Among the records below, determine how many lines have the word "lift" in them; output only the number.

Saved entries
_ _ _ _

(** Cell cac595c315bf3c91: the body of the loop, for one batch *)
Definition eval_batch (batch : Value) : M unit :=
  (* for inputs, labels in dataloader: *)
  let* ab := unpack2 batch in
  run store "inputs" (fst ab) then
  run store "labels" (snd ab) then
  (* outputs = net(inputs) *)
  let* n := load "net" in
  let* x := load "inputs" in
  let* out := module_call n [x] in
  run store "outputs" out then
  (* _, predicted = torch.max(outputs.data, 1) *)
  run load_attr "torch" torch "max" then
  let* out := load "outputs" in
  let* d := tensor_data_attr out in
  let* vi := torch_max1 d in
  run store "_" (fst vi) then
  run store "predicted" (snd vi) then
  (* total += labels.size(0) *)
  let* t := load "total" in
  let* y := load "labels" in
  let* sz := tensor_size0 y in
  let* t' := lift (py_add t sz) in
  run store "total" t' then
  (* correct += (predicted == labels).sum().item() *)
  let* c := load "correct" in
  let* p := load "predicted" in
  let* y := load "labels" in
  let* e := tensor_eq_method p y in
  let* su := tensor_sum_method e in
  let* it := tensor_item_method su in
  let* c' := lift (py_add c it) in
  store "correct" c'.

Definition cell_evaluation : M unit :=
  (* correct = 0 *)
  run store "correct" (VInt 0) then
  (* total = 0 *)
  run store "total" (VInt 0) then
  (* with torch.no_grad(): for inputs, labels in dataloader: ... *)
  run load_attr "torch" torch "no_grad" then
  run with_no_grad
    (let* dl := load "dataloader" in
     for_dataloader dl eval_batch) then
  (* print(f"Accuracy: {100 * correct / total:.2f}%") *)
  let* c := load "correct" in
  let* m := lift (py_mul (VInt 100) c) in
  let* t := load "total" in
  let* q := lift (py_truediv m t) in
  let* s := lift (py_format_float 2 q) in
  print (VStr ("Accuracy: " +:+ s +:+ "%")).

(** Cell 9d4112370ec45bb0, statement by statement *)
Definition stmt_save : M unit :=
  (* torch.save(net.state_dict(), "model.pth") *)
  run load_attr "torch" torch "save" then
  let* n := load "net" in
  let* sd := module_state_dict n in
  torch_save sd "model.pth".
(** * PixelForge Nexus: authorization model, project actions, document
      versioning and user management

    The development embeds
    - the permission predicate of formal-methods/authorization-model.tla,
    - the server actions of src/actions/projects.ts, documents.ts and
      users.ts together with the Zod schemas of src/lib/validations.ts,
    - the member actions of src/actions/members.ts, the request
      middleware, the controls of the project page and the row policies
      of the recursion fix,
    over an explicit model of the Supabase database, auth service and
    storage bucket the actions talk to. *)

From Stdlib Require Import String Ascii List ZArith NArith Bool Lia DecimalString.
From Stdlib Require Import Permutation Sorted.
Import ListNotations.
Local Open Scope string_scope.
Local Open Scope list_scope.

(* ===================================================================== *)
(** * 1. Data model (src/types/database.ts)                               *)
(* ===================================================================== *)

Definition Uuid := string.

Inductive AppRole : Type := admin | project_lead | developer.

Inductive ProjectStatus : Type := active | completed.

Definition AppRole_eqb (a b : AppRole) : bool :=
  match a, b with
  | admin, admin | project_lead, project_lead | developer, developer => true
  | _, _ => false
  end.

Definition role_name (r : AppRole) : string :=
  match r with
  | admin => "admin"
  | project_lead => "project_lead"
  | developer => "developer"
  end.
(** * DeepHall: the training control loop and the configuration loader

    A shallow embedding of [deephall/train.py] (the generator [train_loop],
    its consumer [train] and the signal handler [GracefulKiller]) and of
    [from_dict] of [deephall/config.py], with the properties the design
    document states about them.

    Python data are modelled as the code has them: [int] as [Z], [float]
    (binary64) as the primitive [float], [str] as [string], [None]-able
    values as [option], arrays indexed by position as lists.  Of a JAX
    array of energies only the class of each entry (NaN, infinite,
    finite) is read, which the primitive [float] has as well.  Effects
    (the signal table, the killer object, the local variables of [train],
    the checkpoint store, the log) live in one [world] record that is
    threaded through a state-and-exception monad. *)

From Stdlib Require Import ZArith List String Bool Lia Floats.
From stdpp Require Import base option list strings gmap.
Import ListNotations.

Local Open Scope string_scope.
Local Open Scope Z_scope.
Local Open Scope list_scope.

(** ** Python primitives *)

Module Py.

(** Exceptions that can leave the modelled code.  [ProcessKilled] stands
    for the operating system's default action on a signal; it is not a
    Python exception: nothing of the program runs after it, not even the
    exit of a [with] statement. *)
Inductive exn : Type :=
| SystemExit (msg : string)
| ZeroDivisionError
| KeyboardInterrupt
| ProcessKilled
| CheckpointIOError
| ValueError
| IndexError.
(** * Acquisition and recognition pipeline of the music bot: a shallow embedding

    The development follows the Python sources:
    - [utils/helpers.py] and [config.py]      (module [Helpers], [Config])
    - [utils/ffmpeg_manager.py]               (module [FFmpegManager])
    - [services/downloader.py]                (module [Downloader])
    - [services/song_recognizer.py]           (module [SongRecognizer])
    - [services/firebase_service.py]          (module [FirebaseService])
    - [bot.py]                                (module [MusicBot])

    Python values are modelled as the code has them: [str] as [string],
    [int] as [Z], [Optional[T]] as [option T], dictionaries that are iterated
    as insertion-ordered association lists, dictionaries that are only looked
    up as [gmap]s.  Code that raises and catches exceptions is written in a
    small state-and-exception monad in which the state survives a raise, as
    it does in Python. *)

From Stdlib Require Import String Ascii ZArith Lia List Bool.
From stdpp Require Import gmap strings list pretty.
Import ListNotations.
Local Open Scope string_scope.
Local Open Scope list_scope.
Local Open Scope Z_scope.
Set Warnings "-register-all".
Local Set Warnings "-notation-overridden".

(** ** Python strings *)

Module Py.

(** [str.lower] on one character.  A [string] is read as a sequence of code
    points below 256; on that range Python lowers [A-Z] and the Latin-1
    capitals [U+00C0 .. U+00DE] (the multiplication sign [U+00D7] apart) to
    the letter 32 positions above and leaves every other character alone. *)
Definition lower_char (c : ascii) : ascii :=
  let n := N_of_ascii c in
  if ((65 <=? n) && (n <=? 90))%N
     || ((192 <=? n) && (n <=? 222) && negb (n =? 215))%N
  then ascii_of_N (n + 32)
  else c.

(** [s.lower()] *)
Fixpoint lower (s : string) : string :=
  match s with
  | EmptyString => EmptyString
  | String c t => String (lower_char c) (lower t)
  end.

(** [sub in s] for two strings: [sub] occurs in [s] as a contiguous run. *)
Fixpoint str_in (sub s : string) : bool :=
  String.prefix sub s
  || match s with
     | EmptyString => false
     | String _ t => str_in sub t
     end.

_ _ _ _

Task solution: 5